- Outfielder
- Born: January 11, 1967 (age 59) Long Beach, California, U.S.
- Batted: RightThrew: Right

MLB debut
- April 20, 1991, for the Montreal Expos

Last MLB appearance
- April 26, 1991, for the Montreal Expos

MLB statistics
- Games: 4
- Plate appearances: 10
- Walks: 4
- Stats at Baseball Reference

Teams
- Montreal Expos (1991);

= Nikco Riesgo =

American baseball player (born 1967)

Damon Nikco Riesgo (born January 11, 1967) is an American former professional baseball outfielder. Riesgo played in Major League Baseball (MLB) for the Montreal Expos in 1991. He batted and threw right-handed.

==Career==
Riesgo played college baseball at San Diego State where he was named a freshman All-American and, as a sophomore, had a .413 batting average and set a school record with 10 triples.

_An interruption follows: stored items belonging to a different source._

Lemma rollback_ok change_id expected reason permissions (w : World) res w' change :
  rollback_automation_change_locked change_id expected reason permissions w = (Ok res, w') →
  change_sets (db w) !! change_id = Some change → status_in change [lit "reverted"; lit "aborted"] = false →
  ∃ w1 w2 at_, quiet w w1 ∧
    for_each (rev (load_automation_change_items change_id (db w))) (undo_item (cs_lifecycle change)) w1 = (Ok tt, w2) ∧
    same_tables w2 w' ∧
    change_sets (db w') = alter (with_status (lit "reverted") (Some (ap_runtime_generation res)) None None (Some at_)) change_id
      (alter (with_status (lit "reverting") None None None None) change_id (change_sets (db w2))).
Proof.
  unfold rollback_automation_change_locked. rewrite bind_ok. intros ([] & w1 & Hl & Hr) Hch Hst.
  pose proof (frame_lock quiet _ _ _ Hl) as Hq1. rewrite bind_ok in Hr. destruct Hr as (c & w2 & Hq & Hr).
  apply query_ok in Hq as [-> Hq2]. unfold load_automation_change_set in Hr. rewrite (proj1 Hq1), Hch in Hr.
  rewrite bind_ok in Hr. destruct Hr as (items & w3 & Hq & Hr). apply query_ok in Hq as [-> Hq3].
  rewrite (proj1 Hq2), (proj1 Hq1), Hst in Hr. destruct (status_in change _); [done|].
  do 2 (rewrite bind_ok in Hr; destruct Hr as ([] & ? & [= _ <-] & Hr)).
  rewrite bind_ok in Hr. destruct Hr as ([] & w4 & Hs & Hr).
  assert (quiet w3 w4) as Hq4 by (match type of Hs with ?m _ = _ => assert (frame quiet m) as Hf by frames end; by eapply Hf).
  rewrite bind_ok in Hr. destruct Hr as ([] & w5 & Hs5 & Hr). apply check_current_frame in Hs5.
  rewrite bind_ok in Hr. destruct Hr as ([] & w6 & Hs6 & Hr). pose proof (frame_lock quiet _ _ _ Hs6) as Hq6.
  rewrite bind_ok in Hr. destruct Hr as (at_ & w7 & Ht & Hr). apply transaction_ok in Ht as (w8 & w9 & Hq8 & Hb & Hq9).
  rewrite bind_ok in Hb. destruct Hb as ([] & w10 & Hund & Hb). rewrite bind_ok in Hb. destruct Hb as (at' & w11 & Hn & Hb).
  pose proof (frame_now quiet _ _ _ Hn) as (Hd11 & _). rewrite bind_ok in Hb. destruct Hb as ([] & w12 & Hu & [= -> ->]).
  apply execute_ok in Hu as (Hd12 & _). rewrite bind_ok in Hr. destruct Hr as (g & w13 & Hp & Hr).
  apply map_error_ok, publish_db in Hp as [Hd13 _]. rewrite bind_ok in Hr. destruct Hr as ([] & w14 & Hl14 & Hr).
  pose proof (frame_lock quiet _ _ _ Hl14) as (Hd14 & _). rewrite bind_ok in Hr. destruct Hr as ([] & w15 & Hu & Hr).
  apply map_error_ok, execute_ok in Hu as (Hd15 & _). rewrite bind_ok in Hr. destruct Hr as ([] & w16 & He & Hr).
  apply execute_ok in He as (Hd16 & _). rewrite bind_ok in Hr. destruct Hr as ([] & w17 & Hrm & [= <- <-]).
  pose proof (frame_remove_staged quiet _ _ _ _ Hrm) as (Hd17 & _). destruct Hq9 as (Hd9 & _).
  exists w8, w10, at_. split_and!; [by repeat (etrans; [eassumption|])|done|..].
  - intros q. rewrite Hd17, Hd16, Hd15, Hd14, Hd13, Hd9, Hd12, Hd11. done.
  - rewrite Hd17, Hd16. cbn [change_sets update_automation_experiment_state with_experiments].
    rewrite Hd15, Hd14, Hd13, Hd9, Hd12, Hd11. done.
Qed.

(** C14: without the permission to manage user rules an agent cannot touch them.
    Whatever plan it applies and whatever fails on the way, a stored rule that has
    no metadata or metadata of the user is stored as before, and so is its
    metadata.  Fresh ids name nothing that exists. *)
Theorem agent_cannot_touch_user_rules params caller permissions (w : World) r w' k i rule :
  fresh w → keyed (db w) → manage_user_automation permissions = false →
  apply_automation_plan_locked asset_root params caller permissions w = (r, w') →
  stored_resource k i (db w) = Some rule → owner_of (resources (db w) !! (k, i)) = lit "user" →
  stored_resource k i (db w') = Some rule ∧ resources (db w') !! (k, i) = resources (db w) !! (k, i).
Proof.
  intros Hf Hk Hpm Ha Hs Ho. enough (at_key (k, i) (db w') = at_key (k, i) (db w)) as He.
  { unfold at_key in He. cbn [fst snd] in He. injection He as -> ->. done. }
  apply apply_shape in Ha as [Ha|(p & w1 & w2 & w3 & w4 & Hq1 & Hp & Hq3 & Hc & Hw)]; [apply Ha|].
  pose proof (fresh_quiet _ _ Hq1 Hf) as Hf1. pose proof Hq1 as (Hd1 & _).
  apply prepare_ok in Hp; [|done]. destruct Hp as [_ (Hd2 & _) _ _ Hit _ _].
  apply commit_ok in Hc as (at_ & _ & Hwr & _). destruct Hq3 as (Hd3 & _).
  rewrite Hw, Hwr. rewrite at_items_other.
  - rewrite Hd3, Hd2, Hd1. done.
  - eapply Forall_impl; [exact Hit|]. intros x. apply item_own. by rewrite Hd1.
  - intros (x & Hx & Hin)%list_elem_of_fmap. apply (proj1 (Forall_forall _ _) Hit) in Hin as [Ht _ _ _].
    destruct Ht as [[_ (n & Hn) _]|(before & [_ _ _ _ Hm Hown])].
    + injection Hx as _ Hi. by rewrite Hi, Hn, <- Hd1, (fr_stored _ Hf1) in Hs.
    + rewrite <- Hx, Hd1 in Hm. rewrite Hm in Hown. specialize (Hown Ho). congruence.
Qed.

Lemma settled_quiet plan (w w' : World) : quiet w w' → settled plan w → settled plan w'.
Proof.
  intros (Hd & Hr & _) [K A R P S]. split; rewrite ?Hd; try done. intros q Hq. rewrite <- S by done.
  unfold live, live_rewrites, live_maps. by rewrite Hr.
Qed.

Lemma items_changes writes change_id (items : list Item) : ∀ sequence d,
  change_sets (items_effect writes change_id sequence items d) = change_sets d.
Proof.
  induction items as [|i items IH]; intros sequence d; cbn [items_effect]; [done|]. rewrite IH.
  unfold item_effect, metadata_effect, rule_effect. cbn [change_sets with_change_items].
  destruct (is_delete i), writes; (destruct (pi_metadata_before i), (pi_metadata_after i); try destruct (bool_decide _ || _));
    by destruct (pi_resource i).
Qed.
(** The status a change has after the restart *)
Definition recovered_status (d : Db) (c : AutomationChangeSetRow) : str :=
  if is_ephemeral c && status_in c live_statuses then lit "aborted"
  else if status_in c unfinished_statuses then
    if at_version it_version_after d c then lit "active" else lit "reverted"
  else cs_status c.

Definition changes_keyed (d : Db) : Prop := ∀ i c, change_sets d !! i = Some c → cs_id c = i.

Lemma at_version_kept f (w w' : World) c : kept w w' → at_version f (db w') c = at_version f (db w) c.
Proof.
  intros (Hr & Hm & Hi & _). unfold at_version, load_automation_change_items. rewrite Hi.
  assert (∀ k i, stored_resource (number := number) k i (db w') = stored_resource k i (db w)) as Hs
    by (intros; unfold stored_resource; by rewrite Hr, Hm).
  induction (order_num _ _) as [|x l IH]; [done|]. cbn [forallb]. by rewrite Hs, IH.
Qed.

Lemma classify_ok items (w : World) s w' :
  classify_persisted_change_state items w = (Ok s, w') → quiet w w' ∧
  s = (if forallb (fun i => bool_decide (version <$> stored_resource (it_resource_kind i) (it_resource_id i) (db w) = it_version_after i)) items
       then After
       else if forallb (fun i => bool_decide (version <$> stored_resource (it_resource_kind i) (it_resource_id i) (db w) = it_version_before i)) items
       then Before else Mixed).
Proof.
  unfold classify_persisted_change_state. rewrite bind_ok. intros ([] & w1 & H1' & Hc). rewrite bind_ok in Hc.
  destruct Hc as ([] & w2 & H2' & Hc). rewrite bind_ok in Hc. destruct Hc as ([] & w3 & H3' & [= <- <-]).
  pose proof (frame_lock quiet _ _ _ H1') as Q1. pose proof (frame_io quiet _ _ _ _ H2') as Q2.
  pose proof (frame_io quiet _ _ _ _ H3') as Q3.
  assert (quiet w w3) as Hq by (transitivity w1; [done|by transitivity w2]). split; [done|]. by rewrite (proj1 Hq).
Qed.

Lemma classify_changes_ok changes : ∀ (w : World) recoveries w', classify_changes changes w = (Ok recoveries, w') →
  quiet w w' ∧
  (∀ c, c ∈ changes → is_ephemeral c = false → ∃ s, (c, s) ∈ recoveries) ∧
  ∀ c s, (c, s) ∈ recoveries → c ∈ changes ∧
    (s = After ∧ at_version it_version_after (db w) c = true ∨
     s = Before ∧ at_version it_version_after (db w) c = false ∧ at_version it_version_before (db w) c = true).
Proof.
  induction changes as [|c changes IH]; cbn [classify_changes]; intros w recoveries w'.
  { intros [= <- <-]. split_and!; [done|..]; by intros ?? ?%not_elem_of_nil || intros ? ?%not_elem_of_nil. }
  destruct (is_ephemeral c) eqn:He.
  { intros (Hq & Hc & Hs)%IH. split_and!; [done|..].
    - intros x [->|Hx]%elem_of_cons Hne; [congruence|by apply Hc].
    - intros x s [Hin ?]%Hs. split; [by right|done]. }
  rewrite bind_ok. intros ([] & w1 & Hl & Hr). pose proof (frame_lock quiet _ _ _ Hl) as Q1.
  rewrite bind_ok in Hr. destruct Hr as (items & w2 & Hq & Hr). apply query_ok in Hq as [-> Q2].
  rewrite bind_ok in Hr. destruct Hr as (st & w3 & Hst & Hr). apply classify_ok in Hst as [Q3 Hst].
  rewrite (proj1 Q2), (proj1 Q1) in Hst. fold (at_version it_version_after (db w) c) (at_version it_version_before (db w) c) in Hst.
  assert (st ≠ Mixed ∧ ∃ rest w4, classify_changes changes w3 = (Ok rest, w4) ∧ recoveries = (c, st) :: rest ∧ w' = w4) as (Hnm & rest & w4 & Hrest & -> & ->).
  { destruct st; [..|done]; rewrite bind_ok in Hr; destruct Hr as (rest & w4 & Hrest & [= <- <-]); split; try done; by eexists _, _. }
  apply IH in Hrest as (Q4 & Hc & Hs). assert (quiet w w3) as Q by (transitivity w1; [done|by transitivity w2]).
  split_and!; [by etrans|..].
  - intros x [->|Hx]%elem_of_cons Hne; [exists st; left|]. destruct (Hc x Hx Hne) as (s & Hin). exists s. by right.
  - intros x s [[= -> ->]|Hin]%elem_of_cons.
    + split; [left|]. destruct (at_version it_version_after _ c); [by left|right]. destruct (at_version it_version_before _ c); [done|congruence].
    + rewrite <- (proj1 Q). destruct (Hs _ _ Hin) as [? ?]. split; [by right|done].
Qed.

Definition status_of (s : PersistedChangeState) : str := match s with After => lit "active" | _ => lit "reverted" end.

Lemma recover_one_ok g at_ c s (w w' : World) :
  recover_one g at_ (c, s) w = (Ok tt, w') → marked (status_of s) [cs_id c] w w'.
Proof.
  unfold recover_one. rewrite bind_ok. cbn [fst snd]. intros ([] & w1 & Hl & Hr). pose proof (frame_lock quiet _ _ _ Hl) as Q1.
  apply (marked_quiet (status_of s)) in Q1.
  assert (s = After ∨ status_of s = lit "reverted") as Hs by (destruct s; auto).
  destruct Hs as [->|Hs]; [apply marked_status in Hr; exact (marked_trans _ _ _ _ _ _ Q1 Hr)|].
  assert (bind (update_status (cs_id c) (lit "reverted") (Some g) None None (Some at_) (lit "recover rollback: ")) (fun _ =>
    bind (execute (lit "recover rollback experiment: ")
            (update_automation_experiment_state (cs_id c) (lit "completed") (lit "recovered_rollback") at_)) (fun _ =>
      remove_staged_assets (cs_id c))) w1 = (Ok tt, w')) as Hr' by by destruct s.
  clear Hr. rewrite bind_ok in Hr'. destruct Hr' as ([] & w2 & H2' & Hr). rewrite bind_ok in Hr. destruct Hr as ([] & w3 & H3' & Hrm).
  apply marked_status in H2'. apply (marked_other (lit "reverted")) in H3'; [|done].
  pose proof (frame_remove_staged quiet _ _ _ _ Hrm) as Q. apply (marked_quiet (lit "reverted")) in Q. rewrite Hs in *.
  exact (marked_trans _ _ _ _ _ _ (marked_trans _ _ _ _ _ _ (marked_trans _ _ _ _ _ _ Q1 H2') H3') Q).
Qed.

Lemma recover_all_ok g at_ recoveries : ∀ (w w' : World), for_each recoveries (recover_one g at_) w = (Ok tt, w') →
  kept w w' ∧ ∀ i,
    (outline (db w') !! i = outline (db w) !! i ∧ ∀ c s, (c, s) ∈ recoveries → cs_id c ≠ i) ∨
    ∃ c s, (c, s) ∈ recoveries ∧ cs_id c = i ∧ outline (db w') !! i = set_status (status_of s) <$> outline (db w) !! i.
Proof.
  induction recoveries as [|[c s] recoveries IH]; cbn [for_each]; intros w w'.
  { intros [= <-]. split; [done|]. intros i. left. split; [done|]. by intros ?? ?%not_elem_of_nil. }
  rewrite bind_ok. intros ([] & w1 & [K1 A1]%recover_one_ok & [K A]%IH). split; [by etrans|]. intros i.
  destruct (A i) as [[-> Hn]|(c' & s' & Hin & Hi & ->)]; rewrite A1; case_bool_decide as Hc.
  - right. exists c, s. apply list_elem_of_singleton in Hc. split_and!; [left|done..].
  - left. split; [done|]. intros c' s' [[= -> ->]|Hin]%elem_of_cons; [|by eapply Hn]. intros Heq. apply Hc. rewrite Heq. left.
  - right. exists c', s'. split_and!; [by right|done|]. by destruct (outline (db w) !! i).
  - right. exists c', s'. split_and!; [by right|done..].
Qed.

(** The abandoned changes are the ephemeral ones that were under way. *)
Definition abandoned (d : Db) (i : str) : Prop :=
  ∃ c, change_sets d !! i = Some c ∧ is_ephemeral c && status_in c live_statuses = true.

He was drafted by the San Diego Padres in the 8th round of the 1988 amateur draft.

Riesgo made his Major League debut on April 20, 1991 at Shea Stadium against the New York Mets and recorded his first and only hit in MLB, a line drive single off of Frank Viola. He would appear in a total of four games, drawing four walks in ten plate appearances, between his debut on April 20 and final game on April 26, 1991.

Riesgo served as a replacement player during the 1994–95 Major League Baseball strike for the Boston Red Sox but was released before the start of the 1995 season. He co-authored a book about his experiences during the strike entitled Strike Three! - A Player's Journey Through the Infamous Baseball Strike Of 1994.